Building Pi with Pi
6 hours ago
- #AI-assisted development
- #Open Source Challenges
- #Issue Management
- The author reflects on using Pi, an AI-driven tool, to work on its own development and manage its issue tracker.
- A key challenge is that many GitHub issues are now heavily AI-generated ('clanker-made'), leading to inaccurate diagnoses and increased maintenance workload.
- Poorly written issues with confident but wrong AI-generated analysis mislead Pi when used as input for issue resolution prompts.
- The author advocates for issue reports to focus on clear, human-observed facts (like stack traces) rather than AI-expanded, speculative content.
- AI-generated code often over-engineers solutions by adding unnecessary complexity, like handling malformed data locally instead of enforcing global invariants.

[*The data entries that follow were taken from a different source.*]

(* ===== verification/CollectSpec.v ===== *)
(** * CollectSpec: the theorems of the garbage collector

    Whatever other processes do between two transactions, and whichever transaction fails,
    every unlink of a sweep is justified by what the sweep had read and written before it;
    a dry run writes nothing; an undisturbed sweep removes exactly what it should. *)

From S2P Require Import Prelude GoText GoPath BlobCatalog StoreSteps Collect.
From Stdlib Require Import Strings.Byte.

(** ** What justifies an unlink *)

(** The step takes the bytes of [h] out of the store: an unlink, or a guarded one whose
    check passes. *)
Definition unlinks (h : string) (w : World) (a : Act) : Prop :=
  a = AUnlink h ∨ a = AGuarded h ∧ (Known (cat w) h || wanted (cat w) h) = false.

(** A tracked blob with no reference whose mark is as old as the grace window. *)
Definition collectable (cutoff : Z) (c : Catalog) (h : string) : Prop :=
  ∃ r t, blobs c !! h = Some r ∧ References c h = 0 ∧ rSince r = Some t ∧ (t ≤ cutoff)%Z.

Section safety.
Context (env : Env) (opts : Options) (now cutoff : Z).

(** Another peer was asked, and holds the bytes. *)
Definition verified_elsewhere (t : Trace) (h : string) (e : Evidence) : Prop :=
  ∃ wr wh r, (wr, AReplicas h) ∈ t ∧ r ∈ Replicas (cat wr) h ∧ isSelf (cat wr) (PeerID (rPeer r)) = false ∧
    Present r = true ∧ Fresh r now (Freshness opts) = true ∧ Reachable (rPeer r) = true ∧
    (wh, AHolds (rPeer r) h Held) ∈ t ∧ evPeer e = PeerID (rPeer r).

Definition alone (t : Trace) : Prop := ∃ w, (w, APeers) ∈ t ∧ Peers (cat w) = [].

(** What the evidence for a blob, listed in [w1], rests on. *)
Definition established (t : Trace) (w1 : World) (h : string) (e : Evidence) : Prop :=
  evHash e = h ∧
  (evBasis e = BasisVerifiedRemote ∧ verified_elsewhere t h e ∨
   evBasis e = BasisSolePeer ∧ alone t ∨
   evBasis e = BasisReleased ∧ HonourReleases opts = true ∧ hasScanned (cat w1) h = false ∧
     evReleasedAt e = relAt <$> releases (cat w1) !! h ∧ evReleasedAt e ≠ None ∧
     evSince e = blobs (cat w1) !! h ≫= rSince).

(** The sweep may delete at all: there is no other peer, or the controller answered. *)
Definition permitted (t : Trace) : Prop :=
  match oDurability opts with
  | None => alone t
  | Some _ => ∃ w, (w, AController true) ∈ t
  end.

(** The last two steps recorded the evidence and deleted the row. *)
Definition tracked_justified (t : Trace) (h : string) (a : Act) : Prop :=
  ∃ t0 w1 w2 w3 e size,
    t = t0 ++ [(w2, ARecord e); (w3, AReclaim h size true now)] ∧
    (w1, ABlobs) ∈ t0 ∧ collectable cutoff (cat w1) h ∧ permitted t0 ∧ established t0 w1 h e ∧
    wantedAtReclaim (cat w3) h now = false ∧
    (is_Some (blobs (cat w3) !! h) → hasAsset (cat w3) h = false) ∧
    (evBasis e = BasisReleased → a = AGuarded h).

(** The files of a walk with no row, no pin of this node and past the window. *)
Definition strays (wb wp ww : World) : list Descriptor :=
  filter (λ d, blobs (cat wb) !! dHash d = None ∧ (dHash d ∉ SelfPinnedHashes (cat wp)) ∧ (dMtime d < cutoff)%Z)
    (Walk (disk ww)).

Definition untracked_justified (t : Trace) (h : string) : Prop :=
  ∃ wb wp ww wk f,
    (wb, ABlobs) ∈ t ∧ (wp, ASelfPinned) ∈ t ∧ (ww, AWalk) ∈ t ∧ (wk, AKnown h) ∈ t ∧
    files (disk ww) !! h = Some f ∧ describe h f ∈ strays wb wp ww ∧ blobs (cat wk) !! h = None ∧
    permitted t ∧
    (length (strays wb wp ww) < VacuityFloor ∨
     blobs (cat wb) ≠ ∅ ∧ 2 * length (strays wb wp ww) ≤ size (files (disk ww))).

Definition justified (t : Trace) (h : string) (a : Act) : Prop :=
  tracked_justified t h a ∨ untracked_justified t h.

Definition Safe (t : Trace) : Prop :=
  ∀ t0 w a t1 h, t = t0 ++ (w, a) :: t1 → unlinks h w a → justified t0 h a.

Lemma Safe_snoc t w a : Safe t → (∀ h, unlinks h w a → justified t h a) → Safe (t ++ [(w, a)]).
Proof.
  intros Hs Ha t0 w' a' t1 h Heq Hu.
  destruct t1 as [|x t1 _] using rev_ind.
  - apply app_inj_tail in Heq as [-> [= -> ->]]. eauto.
  - rewrite app_comm_cons, app_assoc in Heq. apply app_inj_tail in Heq as [-> _].
    exact (Hs _ _ _ _ _ eq_refl Hu).
Qed.

Lemma Safe_nil : Safe [].
Proof. intros t0 w a t1 h Heq. by destruct t0. Qed.

(** Steps that unlink nothing. *)
Definition harmless (a : Act) : bool :=
  match a with AUnlink _ | AGuarded _ => false | _ => true end.

Lemma Safe_harmless t w a : harmless a = true → Safe t → Safe (t ++ [(w, a)]).
Proof. intros Ha Hs. apply Safe_snoc; [done|]. intros h [->|[-> _]]; done. Qed.

(** What is known grows with the trace. *)
Lemma permitted_app t l : permitted t → permitted (t ++ l).
Proof.
  unfold permitted, alone. destruct (oDurability opts) as [d|].
  - intros (w & Hw). exists w. apply elem_of_app. by left.
  - intros (w & Hw & HP). exists w. split; [|done]. apply elem_of_app. by left.
Qed.

Lemma alone_app t l : alone t → alone (t ++ l).
Proof. intros (w & Hw & HP). exists w. split; [|done]. apply elem_of_app. by left. Qed.

(** ** The invariant of a sweep that listed the blobs in [w1] and passed the gate [g] *)

Definition Inv (w1 : World) (g : Gate) (t : Trace) : Prop :=
  Safe t ∧ (w1, ABlobs) ∈ t ∧ (refusals g = [] → permitted t) ∧ (sole g = true → alone t).

Lemma Inv_app w1 g t l : Inv w1 g t → Safe (t ++ l) → Inv w1 g (t ++ l).
Proof.
  intros (Hs & Hb & Hr & Ha) Hs'. split_and!; [done|apply elem_of_app; by left|..];
    intros H; [by apply permitted_app, Hr|by apply alone_app, Ha].
Qed.

Lemma Inv_harmless w1 g t w a : harmless a = true → Inv w1 g t → Inv w1 g (t ++ [(w, a)]).
Proof. intros Ha HI. apply Inv_app, Safe_harmless; [done..|apply HI]. Qed.

Lemma Inv_Safe w1 g t : Inv w1 g t → Safe t.
Proof. by intros [? _]. Qed.

Lemma Inv_harmless_Safe w1 g t w a : harmless a = true → Inv w1 g t → Safe (t ++ [(w, a)]).
Proof. intros Ha HI. by apply Safe_harmless, HI. Qed.
Hint Resolve Inv_Safe Inv_harmless Inv_harmless_Safe : core.

Lemma gate_hoare w1 :
  hoare (λ t, Safe t ∧ (w1, ABlobs) ∈ t) (gate env opts) (λ g t, Inv w1 g t) Safe.
Proof.
  unfold gate. eapply hoare_bind.
  { apply (hoare_read env _ _ _ (λ ps t, Safe t ∧ (w1, ABlobs) ∈ t ∧ (ps = [] → alone t))).
    - by intros t [? _].
    - intros t w [? _]. by apply Safe_harmless.
    - intros t w [Hs Hb]. split_and!; [by apply Safe_harmless|apply elem_of_app; by left|].
      intros Hp. exists w. split; [|done]. apply elem_of_app. right. by constructor. }
  intros ps. destruct (oDurability opts) as [d|] eqn:Hd.
  - intros s (Hs & Hb & Ha). cbn. set (ok := Controller d (tick s)).
    assert (Inv w1 (mkGate (bool_decide (ps = [])) (if ok then [] else [ReasonControllerUnreachable]))
              (trace s ++ [(world s, AController ok)])); [|done].
    split_and!; [by apply Safe_harmless|apply elem_of_app; by left|..]; cbn.
    + destruct ok; [|done]. intros _. unfold permitted. rewrite Hd. exists (world s). apply elem_of_app. right. by constructor.
    + intros Hp%bool_decide_eq_true. by apply alone_app, Ha.
  - apply hoare_ret. intros t (Hs & Hb & Ha). split_and!; [done..| |]; cbn.
    + case_bool_decide; [|done]. intros _. unfold permitted. rewrite Hd. auto.
    + by intros Hp%bool_decide_eq_true; auto.
Qed.

(** ** Establishing durability *)

Definition grows (F : Trace → Prop) : Prop := ∀ t l, F t → F (t ++ l).

Lemma check_hoare w1 g F d b r apply_ :
  grows F →
  hoare (λ t, Inv w1 g t ∧ F t) (check env opts d b r now apply_)
    (λ sp t, (Inv w1 g t ∧ F t) ∧ (sp = None →
       Present r = true ∧ Fresh r now (Freshness opts) = true ∧ Reachable (rPeer r) = true ∧
       ∃ wh, (wh, AHolds (rPeer r) (bHash b) Held) ∈ t)) Safe.
Proof.
  intros HF. unfold check. destruct (Present r); [|by apply hoare_ret]. cbn [negb].
  destruct (Fresh _ _ _); [|by apply hoare_ret]. cbn [negb].
  destruct (Reachable _); [|by apply hoare_ret]. cbn [negb].
  eapply (hoare_bind _ _ _ (λ a t, (Inv w1 g t ∧ F t) ∧ ∃ wh, (wh, AHolds (rPeer r) (bHash b) a) ∈ t)).
  { intros s [Hs HFs]. cbn. split; [by split; [apply Inv_harmless|apply HF]|].
    exists (world s). apply elem_of_app. right. by constructor. }
  intros a. destruct a; [by apply hoare_ret; intros t [? ?]| |by apply hoare_ret; intros t [? ?]..].
  eapply (hoare_bind _ _ _ (λ _ t, Inv w1 g t ∧ F t)); [|intros _; by apply hoare_ret].
  destruct apply_; [|by apply hoare_ret; intros t [? _]].
  apply hoare_call; intros t; intros; destruct_and?; eauto.
Qed.

Lemma checkAll_hoare w1 wr g d b apply_ worst rs :
  (∀ r, r ∈ rs → r ∈ Replicas (cat wr) (bHash b)) →
  hoare (λ t, Inv w1 g t ∧ (wr, AReplicas (bHash b)) ∈ t)
    (checkAll env opts d b now apply_ worst rs)
    (λ er t, Inv w1 g t ∧ (er.2 = None → evBasis er.1 = "" ∨
       evHash er.1 = bHash b ∧ evBasis er.1 = BasisVerifiedRemote ∧ verified_elsewhere t (bHash b) er.1)) Safe.
Proof.
  revert worst. induction rs as [|r rs IH]; intros worst Hrs; cbn [checkAll].
  { apply hoare_ret. intros t [Ht _]. split; [done|]. by left. }
  eapply (hoare_bind _ _ _ (λ _ t, Inv w1 g t ∧ (wr, AReplicas (bHash b)) ∈ t)).
  { apply hoare_ctx; [|done]. intros t [? _]. eauto. }
  intros _. eapply (hoare_bind _ _ _ (λ sp t, (Inv w1 g t ∧ (wr, AReplicas (bHash b)) ∈ t) ∧ (sp = None →
       Present r = true ∧ Fresh r now (Freshness opts) = true ∧ Reachable (rPeer r) = true ∧
       ∃ wh, (wh, AHolds (rPeer r) (bHash b) Held) ∈ t))).
  { apply check_hoare. intros t l. rewrite elem_of_app. by left. }
  intros [sp|].
  - eapply hoare_conseq; [apply IH; set_solver| |done]. by intros t [? _].
  - apply hoare_ret. intros t [[HI Hr] (HP & HF & HR & wh & Hh)]; [done|]. split; [done|]. intros _. right.
    split_and!; [done..|]. destruct (elem_of_Replicas (cat wr) (bHash b) r) as (row & _ & _ & _ & pr & Hpr & Hself & _);
      [apply Hrs; by constructor|].
    exists wr, wh, r. split_and!; try done; [apply Hrs; by constructor|]. unfold isSelf. by rewrite Hpr.
Qed.

Lemma in_snoc {A} (t : list A) x : x ∈ t ++ [x].
Proof. apply elem_of_app. right. by constructor. Qed.

Lemma establish_hoare w1 g b apply_ :
  b ∈ Blobs (cat w1) →
  hoare (Inv w1 g) (establish env opts g b now apply_)
    (λ er t, Inv w1 g t ∧ (er.2 = None → evBasis er.1 = "" ∨ permitted t ∧ established t w1 (bHash b) er.1)) Safe.
Proof.
  intros Hb. unfold establish. destruct (refusals g) as [|r rs] eqn:Hg; [|by apply hoare_ret].
  assert (∀ t, Inv w1 g t → permitted t) as Hperm by (intros t (_ & _ & Hp & _); by apply Hp).
  destruct (HonourReleases opts && bool_decide (bReleasedAt b ≠ None)) eqn:Hrel.
  { apply andb_true_iff in Hrel as [Hh Hr%bool_decide_eq_true]. apply hoare_ret. intros t Ht.
    split; [done|]. intros _. right. split; [auto|]. split; [done|]. right; right.
    apply elem_of_Blobs in Hb as (h & row & Hrow & ->). cbn in *.
    destruct (hasScanned (cat w1) h); [done|]. rewrite Hrow. done. }
  destruct (sole g) eqn:Hsole.
  { apply hoare_ret. intros t Ht. split; [done|]. intros _. right. split; [auto|]. split; [done|].
    right; left. split; [done|]. by apply Ht. }
  eapply (hoare_bind _ _ _ (λ rs t, Inv w1 g t ∧ ∃ wr, (wr, AReplicas (bHash b)) ∈ t ∧ rs = Replicas (cat wr) (bHash b))).
  { apply hoare_read; intros t; intros; eauto using in_snoc. }
  intros rs. destruct (bool_decide (rs = [])); [by apply hoare_ret; intros t [? _]|].
  destruct (oDurability opts) as [d|]; [|apply hoare_throw; intros t [? _]; eauto].
  intros s (HI & wr & Hwr & ->).
  pose proof (checkAll_hoare w1 wr g d b apply_ None
    (sort_by (key_less (λ r, PeerID (rPeer r)) str_lt) (Replicas (cat wr) (bHash b)))
    ltac:(intros r Hr%elem_of_sort_by; done) s (conj HI Hwr)) as Hc.
  destruct (checkAll _ _ _ _ _ _ _ _ s) as [s' [e|er]]; [done|]. destruct Hc as [HI' Hc].
  split; [done|]. intros Hn. destruct (Hc Hn) as [?|(? & ? & ?)]; [by left|]. right.
  split; [auto|]. split; [done|]. by left.
Qed.

(** ** Reclaiming *)

Definition Recorded (w1 : World) (g : Gate) (b : Blob) (ev : Evidence) (t : Trace) : Prop :=
  Inv w1 g t ∧ ∃ t0 w2, t = t0 ++ [(w2, ARecord ev)] ∧ (w1, ABlobs) ∈ t0 ∧ permitted t0 ∧
    established t0 w1 (bHash b) ev.

Lemma record_hoare w1 g b ev :
  hoare (λ t, Inv w1 g t ∧ (evBasis ev = "" ∨ permitted t ∧ established t w1 (bHash b) ev))
    (recordDurability env ev) (λ _, Recorded w1 g b ev) Safe.
Proof.
  apply hoare_call.
  - intros t [? _]. eauto.
  - intros t w [? _]. eauto.
  - intros t w [] [HI Hev] Hok. split; [eauto|]. exists t, w. split; [done|]. split; [apply HI|].
    destruct Hev as [Hz|Hev]; [|done]. unfold onCatalog, RecordDurability in Hok.
    rewrite Hz in Hok. by rewrite bool_decide_false in Hok by set_solver.
Qed.

(** What a successful reclaim of a tracked blob found. *)
Lemma Reclaim_tracked_ok h size at_ c c' :
  Reclaim h size true at_ c = (c', None) →
  wantedAtReclaim c h at_ = false ∧ (is_Some (blobs c !! h) → hasAsset c h = false).
Proof.
  unfold Reclaim. cbn [negb]. destruct (wantedAtReclaim c h at_); [done|].
  destruct (negb (hasDurabilityEvidence c h)); [done|]. destruct (blobs c !! h); [|done].
  destruct (hasAsset c h); [done|]. done.
Qed.

(** The row is gone, and the next step may be the unlink. *)
Definition Authorised (w1 : World) (g : Gate) (b : Blob) (a : Act) (t : Trace) : Prop :=
  Inv w1 g t ∧ tracked_justified t (bHash b) a.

- Volume of low-quality AI-assisted issues and PRs is high, with many being auto-closed; only a small percentage are reopened or merged.
- Pi uses internal tools like /is (for issue analysis) and /wr (for wrap-up) to manage and streamline issue investigation and resolution.
- The post highlights a trend in open source: AI increases code and project output but fragments effort, undermining collaboration and foundational strength.
- Maintaining discipline in refusing quick local fixes and prioritizing correct upstream behavior is crucial for sustainable development.